In order to perform DD with Molpro using normal modes, it is first necessary to optimise the molecular geometry using CAS with Molpro. It is best to do this using symmetry as otherwise accuracy can be lost. The file produced contains the normal modes which are used in transforming between Cartesians and normal modes in Quantics. The next calculation to perform is another Molpro calculation using the same active space and the optimised geometry, but this time without symmetry, in order to generate a file containing the MO coefficients which will be used as an initial guess for the calculations performed during the DD.
Both the frequency output and orbital files should be copied to the auxiliary directory where refdb.dat, template.dat and the database are kept.
An example template file is given in Molpro template.dat.
In the template file, note that the $Orbread0:....$ construct, which
reads in guess orbitals for the first calculation, has the MO coefficient
file
called init-orbital.orb.
Subsequent calculations take their orbitals from files created by Quantics
(MO coefficients from each Molpro calculation are stored in the DB), and
this occurs in the $Orbread:....$ construct. The name of the orbital file is
filled in at
Also note that separate CASSCF calculations are needed to calculate the gradients/Hessians of each state and individual calculations are needed to calculate the non-adiabatic couplings between each pair of states (2-1, 3-1, 3-2 etc.)
The Quantics input file for Molpro is much the same as for Gaussian. It can be viewed at h2o-4s-dd.inp.
Of note in the input file are the keywords:
use_dd_sym: this turns on the use of symmetry when using DD in normal modes. It relies on the term symbols for each mode to tell whether the PES along that direction should be symmetric. In order for this to work properly a full shell of GWPs should be used so that GWPs are evenly distributed along the modes (the log file tells you whether the shell is full). The minimal number of GWPs for an N mode system is 2N+1 i.e. 1 in the centre, 2 along each mode either side of the centre. N.B> This only works when the centre of the initial wavepacket is at 0 along all symmetric potentials. In this case the wavepacket is initially centred at 0.0 along the 3B2 mode, which has a plane of symmetry at 0.0 in the PES.
grid X Y Z: In the initial-geometry-section, this set the length of the grid (from Y to Z) and number of points (X) along each mode for analysis purposes. The default is X=101, Y=-10, Z=10.
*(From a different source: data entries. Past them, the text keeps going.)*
(** * PyFArc: the FArc / FArC archive codec of [farc.py]

    A shallow embedding of [write_gzip_name], [unpack] and [repack], of
    the binary cursor they drive and of the command line around them,
    followed by the properties of the archive layout and of the commands.

    Conventions.
    - Python [int] is [Z]; a [bytes]/[bytearray] value is a [list byte].
    - A Python [str] is the list of its code points.
    - A raised exception is an [Err] result; [unpack] additionally returns
      the list of files it had written before it stopped. *)

From Stdlib Require Import String Ascii ZArith List Bool Lia.
From Stdlib.Strings Require Import Byte.
Import ListNotations.
Local Open Scope Z_scope.

Ltac Zify.zify_post_hook ::= Z.div_mod_to_equations.

(** ** Bytes, strings and errors *)

Definition bytes := list byte.

Definition str := list Z.

(** A string literal of the source, as code points. *)
Definition pystr (s : string) : str :=
  map (fun a => Z.of_N (N_of_ascii a)) (list_ascii_of_string s).

(** An ASCII literal such as [b"hello"]. *)
Definition pybytes (s : string) : bytes := list_byte_of_string s.

Definition len {A} (l : list A) : Z := Z.of_nat (length l).

Definition byte_val (b : byte) : Z := Z.of_N (Byte.to_N b).

Definition byte_of (z : Z) : byte :=
  match Byte.of_N (Z.to_N (z mod 256)) with
  | Some b => b
  | None => x00
  end.

(** The exceptions that can leave the codec. [UnicodeError] and
    [StructError] are the Python runtime's own ([str.encode],
    [bytes.decode], [struct.pack_into]); [ZeroDivisionError] is [%] by 0. *)
Inductive error :=
| InvalidFormat
| OutOfBounds
| DecompressionError
| UnicodeError
| StructError
| ZeroDivisionError.

Inductive result (A : Type) :=
| Ok (a : A)
| Err (e : error).
Arguments Ok {A} a.
Arguments Err {A} e.

Definition bind {A B} (r : result A) (f : A -> result B) : result B :=
  match r with
  | Ok a => f a
  | Err e => Err e
  end.

Notation "x <- e ;; k" := (bind e (fun x => k))
  (at level 61, e at next level, right associativity).
Notation "' p <- e ;; k" := (bind e (fun x => let 'p := x in k))
  (at level 61, p pattern, e at next level, right associativity).

Definition of_option {A} (e : error) (o : option A) : result A :=
  match o with
  | Some a => Ok a
  | None => Err e
  end.

(** A text codec of the Python runtime: [str.encode] and [bytes.decode],
    [None] standing for the Unicode error they raise. *)
Record codec := mkCodec {
  encode : str -> option bytes;
  decode : bytes -> option str
}.

(** ** Integers on the wire *)

Inductive Endian := LITTLE | BIG.

Inductive Whence := BEGIN | CUR | END.

(** [struct.pack] with format [I]: four bytes, refused outside [0, 2^32). *)
Definition be32 (v : Z) : bytes :=
  [byte_of (v / 2 ^ 24); byte_of (v / 2 ^ 16); byte_of (v / 2 ^ 8); byte_of v].

Definition pack_uint32 (e : Endian) (v : Z) : result bytes :=
  if (0 <=? v) && (v <? 2 ^ 32) then
    Ok (match e with BIG => be32 v | LITTLE => rev (be32 v) end)
  else Err StructError.

Definition be_value (bs : bytes) : Z :=
  fold_left (fun acc b => acc * 256 + byte_val b) bs 0.

Definition unpack_uint32 (e : Endian) (bs : bytes) : Z :=
  be_value (match e with BIG => bs | LITTLE => rev bs end).

Definition pack_uint8 (v : Z) : result bytes :=
  if (0 <=? v) && (v <? 256) then Ok [byte_of v] else Err StructError.

(** ** The binary cursor

    [binary_reader.BinaryReader] is imported by [farc.py] but is not part of
    its source tree; the operations below follow the description of the
    cursor in the specification (section 4.1), completed by what the
    library does where that description is silent or differs: a write
    that runs past the end of the buffer, a string cut at its first null
    byte, a string that no null byte ends. *)

Record BinaryReader := mkBR {
  br_buf : bytes;
  br_idx : nat;
  br_endian : Endian;
  br_encoding : codec
}.

Definition with_idx (br : BinaryReader) (i : nat) : BinaryReader :=
  mkBR (br_buf br) i (br_endian br) (br_encoding br).

Definition with_buf (br : BinaryReader) (b : bytes) : BinaryReader :=
  mkBR b (br_idx br) (br_endian br) (br_encoding br).

(** Modelled from the spec: [pos()], [size()] and [buffer()] of the cursor. *)
Definition pos (br : BinaryReader) : Z := Z.of_nat (br_idx br).

Definition size (br : BinaryReader) : Z := len (br_buf br).

Definition buffer (br : BinaryReader) : bytes := br_buf br.

(** Modelled from the spec: [seek(offset, whence)]; a target outside the
    buffer is an [OutOfBounds] error. *)
Definition seek (off : Z) (w : Whence) (br : BinaryReader) : result BinaryReader :=
  let target :=
    match w with
    | BEGIN => off
    | CUR => pos br + off
    | END => size br - off
    end in
  if (0 <=? target) && (target <=? size br)
  then Ok (with_idx br (Z.to_nat target))
  else Err OutOfBounds.

(** Modelled from the spec: a read of [n] raw bytes, which fails with
    [OutOfBounds] when fewer than [n] bytes remain. *)
Definition read_bytes (n : nat) (br : BinaryReader) : result (bytes * BinaryReader) :=
  if (br_idx br + n <=? length (br_buf br))%nat
  then Ok (firstn n (skipn (br_idx br) (br_buf br)), with_idx br (br_idx br + n))
  else Err OutOfBounds.

(** Modelled from the spec: [read_uint8()]. *)
Definition read_uint8 (br : BinaryReader) : result (Z * BinaryReader) :=
  '(bs, br') <- read_bytes 1 br ;;
  Ok (be_value bs, br').

(** Modelled from the spec: [read_uint32()], in the cursor's byte order. *)
Definition read_uint32 (br : BinaryReader) : result (Z * BinaryReader) :=
  '(bs, br') <- read_bytes 4 br ;;
  Ok (unpack_uint32 (br_endian br) bs, br').

(** Modelled from the spec: [read_uint32(2)], a pair of consecutive values. *)
Definition read_uint32_2 (br : BinaryReader) : result (Z * Z * BinaryReader) :=
  '(bs, br') <- read_bytes 8 br ;;
  Ok (unpack_uint32 (br_endian br) (firstn 4 bs),
      unpack_uint32 (br_endian br) (skipn 4 bs), br').

(** The bytes before the first null byte, if there is one. *)
Fixpoint scan_null (l : bytes) : option bytes :=
  match l with
  | [] => None
  | b :: t =>
      if Byte.eqb b x00 then Some []
      else option_map (cons b) (scan_null t)
  end.

(** [bs.split(b'\x00', 1)[0]]: the bytes before the first null byte, all
    of them when there is none. *)
Definition cut_null (l : bytes) : bytes :=
  match scan_null l with
  | Some span => span
  | None => l
  end.

(** Modelled from the spec: [read_str(length)], exactly [length] bytes
    read. The library decodes them up to their first null byte only. *)
Definition read_str_n (n : nat) (br : BinaryReader) : result (str * BinaryReader) :=
  '(bs, br') <- read_bytes n br ;;
  s <- of_option UnicodeError (decode (br_encoding br) (cut_null bs)) ;;
  Ok (s, br').

(** Modelled from the spec: [read_str()], the span up to the next null byte,
    the position moved past that null. Without a null byte the library
    takes the bytes up to the end of the buffer and leaves the position
    there, so that it is the next read that fails. *)
Definition read_str (br : BinaryReader) : result (str * BinaryReader) :=
  let rest := skipn (br_idx br) (br_buf br) in
  match scan_null rest with
  | Some span =>
      s <- of_option UnicodeError (decode (br_encoding br) span) ;;
      Ok (s, with_idx br (br_idx br + length span + 1))
  | None =>
      s <- of_option UnicodeError (decode (br_encoding br) rest) ;;
      Ok (s, with_idx br (br_idx br + length rest))
  end.

(** Modelled from the spec: the append-or-overwrite rule of every write.
    Bytes that fit in the buffer replace what was there and the position
    moves past them; at the end of the buffer they are appended and the
    position follows. A write that starts inside the buffer and runs past
    its end is what the library makes of it: the buffer first grows by as
    many zero bytes as are written, the bytes are then put in at the
    position, and the position stays where it was. *)
Definition write_bytes (bs : bytes) (br : BinaryReader) : BinaryReader :=
  let i := br_idx br in
  let n := length bs in
  if (i + n <=? length (br_buf br))%nat then
    mkBR (firstn i (br_buf br) ++ bs ++ skipn (i + n) (br_buf br))
         (i + n) (br_endian br) (br_encoding br)
  else
    let grown := br_buf br ++ repeat x00 n in
    mkBR (firstn i grown ++ bs ++ skipn (i + n) grown)
         (if (i =? length (br_buf br))%nat then i + n else i)
         (br_endian br) (br_encoding br).

(** Modelled from the spec: [write_uint8(v)]. *)
Definition write_uint8 (v : Z) (br : BinaryReader) : result BinaryReader :=
  bs <- pack_uint8 v ;;
  Ok (write_bytes bs br).

(** Modelled from the spec: [write_uint32(v)]. *)
Definition write_uint32 (v : Z) (br : BinaryReader) : result BinaryReader :=
  bs <- pack_uint32 (br_endian br) v ;;
  Ok (write_bytes bs br).

(** Modelled from the spec: [write_str(s, null)], encoded with the cursor's
    codec, a single null byte appended on request. *)
Definition write_str (s : str) (null : bool) (br : BinaryReader) : result BinaryReader :=
  bs <- of_option UnicodeError (encode (br_encoding br) s) ;;
  Ok (write_bytes (bs ++ (if null then [x00] else [])) br).

(** Modelled from the spec: [extend(bytes)] appends and leaves the position
    where it was (the writer seeks forward by hand afterwards, farc.py:163). *)
Definition extend (bs : bytes) (br : BinaryReader) : BinaryReader :=
  with_buf br (br_buf br ++ bs).

(** Modelled from the spec: zero padding appended at the end; the position
    follows only when it stood at the end. *)
Definition pad (n : Z) (br : BinaryReader) : BinaryReader :=
  let i := if (br_idx br =? length (br_buf br))%nat
           then Z.to_nat (pos br + n) else br_idx br in
  mkBR (br_buf br ++ repeat x00 (Z.to_nat n)) i (br_endian br) (br_encoding br).

(** Modelled from the spec: [align(n)] pads until [size() % n == 0]. *)
Definition align (n : Z) (br : BinaryReader) : result BinaryReader :=
  if n =? 0 then Err ZeroDivisionError
  else if size br mod n =? 0 then Ok br
  else Ok (pad (n - size br mod n) br).

Fixpoint str_eqb (a b : str) : bool :=
  match a, b with
  | [], [] => true
  | x :: a', y :: b' => (x =? y) && str_eqb a' b'
  | _, _ => false
  end.

(** Python's [buffer[lo:hi]] for [0 <= lo]: the slice is clamped to the
    buffer, it never raises. *)
Definition slice (buf : bytes) (lo hi : Z) : bytes :=
  firstn (Z.to_nat (hi - lo)) (skipn (Z.to_nat lo) buf).

Fixpoint foldM {S X : Type} (f : S -> X -> result S) (s : S) (l : list X) : result S :=
  match l with
  | [] => Ok s
  | x :: t => s' <- f s x ;; foldM f s' t
  end.

(** One row of the entry table as [repack] writes it, with the payload that
    went to the data buffer for it. *)
Record written := mkWritten {
  w_name : str;
  w_offset : Z;
  w_size : Z;
  w_payload : bytes
}.

(** The two buffers of [repack] and the rows written so far. *)
Record writer := mkWriter {
  farc : BinaryReader;
  data_br : BinaryReader;
  table : list written
}.

(** The Python runtime and the cursor library, as far as [farc.py] relies on
    them without fixing them itself. *)
Record runtime := mkRuntime {
  (** [ENCODING = 'cp932'], the codec of that name. *)
  ENCODING : codec;
  (** The codec and byte order of a [BinaryReader] built without them. *)
  default_encoding : codec;
  default_endianness : Endian;
  (** [gzip.compress] stamps the current time into the stream. *)
  gzip_mtime : Z;
  (** The DEFLATE stream of a gzip member together with its CRC-32 and
      length trailer, and the decoder of what follows a member header. *)
  deflate_member : bytes -> bytes;
  inflate_member : bytes -> option bytes
}.

Section FArc.

Variable rt : runtime.

(** ** gzip *)

(** Modelled from the spec: [gzip.compress], the fixed 10-byte header
    (magic, method, flags, mtime, extra flags, OS) with no optional field,
    then the compressed body. *)
Definition gzip_compress (data : bytes) : bytes :=
  [x1f; x8b; x08; x00]
    ++ [byte_of (gzip_mtime rt); byte_of (gzip_mtime rt / 2 ^ 8);
        byte_of (gzip_mtime rt / 2 ^ 16); byte_of (gzip_mtime rt / 2 ^ 24)]
    ++ [x02; xff]
    ++ deflate_member rt data.

(** What follows a null-terminated header field; the end of input also ends
    the field. *)
Fixpoint after_null (l : bytes) : bytes :=
  match l with
  | [] => []
  | b :: t => if Byte.eqb b x00 then t else after_null t
  end.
default: This forces the program to use the integrator accuracy defined rather than performing the automatic loosening of a factor of 10.
gwp_eoms=precond: This causes the program to use a preconditioning method to generate the EOMs for the GWPs (to solve iCL=Y).
qcprogram=molpro: Alerts Quantics to look for Molpro inputs/outputs.
dd_diab=global: This command causes the program to use the propagation diabatisation method to generate diabatic PESs from the Molpro data. This must use the hess_upd keyword (see below).
nbasis=X: This gives the total number of basis functions (contracted) used by the electronic structure calculations. Needed to set up array sizes properly in the program.
subcmd=...: Gives the location (on your machine) of the script to run Molpro.
hess_upd: The program uses the Powell update method to create approximate Hessians of the PESs at each DB point after an initial Hessian has been created at the first DB geometry. The propagation diabatisation only works with this. It can also be used with other methods, and can save a huge amount of time.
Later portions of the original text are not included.